#### Records for this task ####

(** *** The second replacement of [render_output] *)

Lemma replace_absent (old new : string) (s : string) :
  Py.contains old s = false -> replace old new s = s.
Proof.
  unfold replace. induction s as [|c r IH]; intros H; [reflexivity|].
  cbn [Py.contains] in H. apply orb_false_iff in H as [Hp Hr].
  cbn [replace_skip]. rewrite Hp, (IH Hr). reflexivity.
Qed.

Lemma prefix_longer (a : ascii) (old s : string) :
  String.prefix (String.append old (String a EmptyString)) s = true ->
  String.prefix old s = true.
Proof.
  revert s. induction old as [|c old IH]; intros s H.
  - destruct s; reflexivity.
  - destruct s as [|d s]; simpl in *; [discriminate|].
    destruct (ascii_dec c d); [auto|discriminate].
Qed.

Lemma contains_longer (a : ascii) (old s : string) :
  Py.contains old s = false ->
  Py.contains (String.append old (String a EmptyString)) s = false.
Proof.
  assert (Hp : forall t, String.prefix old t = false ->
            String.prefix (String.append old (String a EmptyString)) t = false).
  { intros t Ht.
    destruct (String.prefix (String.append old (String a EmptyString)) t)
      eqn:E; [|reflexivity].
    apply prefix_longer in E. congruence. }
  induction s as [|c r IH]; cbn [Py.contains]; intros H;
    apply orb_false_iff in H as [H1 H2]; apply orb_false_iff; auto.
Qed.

####
#### Records for this task ####

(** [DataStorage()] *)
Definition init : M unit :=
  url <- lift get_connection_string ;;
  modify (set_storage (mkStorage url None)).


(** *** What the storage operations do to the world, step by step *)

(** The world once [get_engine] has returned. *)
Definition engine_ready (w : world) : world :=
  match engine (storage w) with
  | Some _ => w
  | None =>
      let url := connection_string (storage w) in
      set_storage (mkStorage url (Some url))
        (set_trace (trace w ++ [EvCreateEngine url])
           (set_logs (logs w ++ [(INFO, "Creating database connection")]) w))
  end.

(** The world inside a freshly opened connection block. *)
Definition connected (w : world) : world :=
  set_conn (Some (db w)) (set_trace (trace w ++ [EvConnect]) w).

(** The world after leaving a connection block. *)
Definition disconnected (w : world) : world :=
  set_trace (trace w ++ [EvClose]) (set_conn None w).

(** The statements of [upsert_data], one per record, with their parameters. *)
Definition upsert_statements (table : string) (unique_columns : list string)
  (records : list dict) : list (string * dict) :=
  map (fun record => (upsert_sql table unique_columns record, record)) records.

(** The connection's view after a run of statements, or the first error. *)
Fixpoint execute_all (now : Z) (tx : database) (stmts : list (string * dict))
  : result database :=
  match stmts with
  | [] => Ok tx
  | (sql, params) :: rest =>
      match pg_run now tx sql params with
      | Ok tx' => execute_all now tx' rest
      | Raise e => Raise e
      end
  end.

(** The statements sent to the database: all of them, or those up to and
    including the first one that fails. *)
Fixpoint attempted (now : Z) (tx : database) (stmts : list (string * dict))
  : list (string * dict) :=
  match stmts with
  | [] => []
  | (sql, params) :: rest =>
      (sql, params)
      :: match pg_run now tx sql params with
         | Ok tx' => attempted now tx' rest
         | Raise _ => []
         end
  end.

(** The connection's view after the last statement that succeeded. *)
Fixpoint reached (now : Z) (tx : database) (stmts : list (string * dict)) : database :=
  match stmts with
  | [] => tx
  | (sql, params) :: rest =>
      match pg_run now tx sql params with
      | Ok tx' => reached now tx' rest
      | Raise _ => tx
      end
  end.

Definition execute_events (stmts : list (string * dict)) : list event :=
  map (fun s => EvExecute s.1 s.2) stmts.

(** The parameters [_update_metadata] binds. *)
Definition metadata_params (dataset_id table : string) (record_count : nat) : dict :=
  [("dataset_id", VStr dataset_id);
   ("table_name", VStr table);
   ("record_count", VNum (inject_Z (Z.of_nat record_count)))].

####
#### Records for this task ####

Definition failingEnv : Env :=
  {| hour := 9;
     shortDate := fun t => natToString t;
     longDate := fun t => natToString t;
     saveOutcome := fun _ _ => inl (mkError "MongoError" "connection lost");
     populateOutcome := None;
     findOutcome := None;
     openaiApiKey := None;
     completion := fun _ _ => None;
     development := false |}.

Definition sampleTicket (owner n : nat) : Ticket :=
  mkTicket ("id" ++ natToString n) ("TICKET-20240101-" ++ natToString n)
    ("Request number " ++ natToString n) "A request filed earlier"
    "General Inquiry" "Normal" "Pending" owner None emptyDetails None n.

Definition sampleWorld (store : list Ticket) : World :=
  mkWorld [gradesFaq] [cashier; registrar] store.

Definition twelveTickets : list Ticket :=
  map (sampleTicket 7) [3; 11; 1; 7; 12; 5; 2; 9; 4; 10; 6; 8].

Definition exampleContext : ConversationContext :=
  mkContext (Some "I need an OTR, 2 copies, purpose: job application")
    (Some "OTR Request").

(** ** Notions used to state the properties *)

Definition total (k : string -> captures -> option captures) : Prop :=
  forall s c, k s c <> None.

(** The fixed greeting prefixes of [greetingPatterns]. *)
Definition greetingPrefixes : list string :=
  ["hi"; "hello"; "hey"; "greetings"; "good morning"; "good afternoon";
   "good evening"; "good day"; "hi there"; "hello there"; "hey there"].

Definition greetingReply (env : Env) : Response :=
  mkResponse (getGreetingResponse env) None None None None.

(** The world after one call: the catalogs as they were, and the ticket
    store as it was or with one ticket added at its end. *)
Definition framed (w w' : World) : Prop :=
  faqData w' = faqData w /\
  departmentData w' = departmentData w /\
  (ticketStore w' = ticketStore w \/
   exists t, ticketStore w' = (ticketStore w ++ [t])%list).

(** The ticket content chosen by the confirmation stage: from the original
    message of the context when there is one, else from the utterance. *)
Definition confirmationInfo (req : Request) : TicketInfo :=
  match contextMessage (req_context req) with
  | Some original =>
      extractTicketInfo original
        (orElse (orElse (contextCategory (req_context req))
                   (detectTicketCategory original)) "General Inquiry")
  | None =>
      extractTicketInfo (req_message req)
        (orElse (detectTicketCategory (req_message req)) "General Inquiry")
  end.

####

● Exercise:
In the records, how many lines have the word "Inquiry" in them? Only the number is needed.

● Output:
3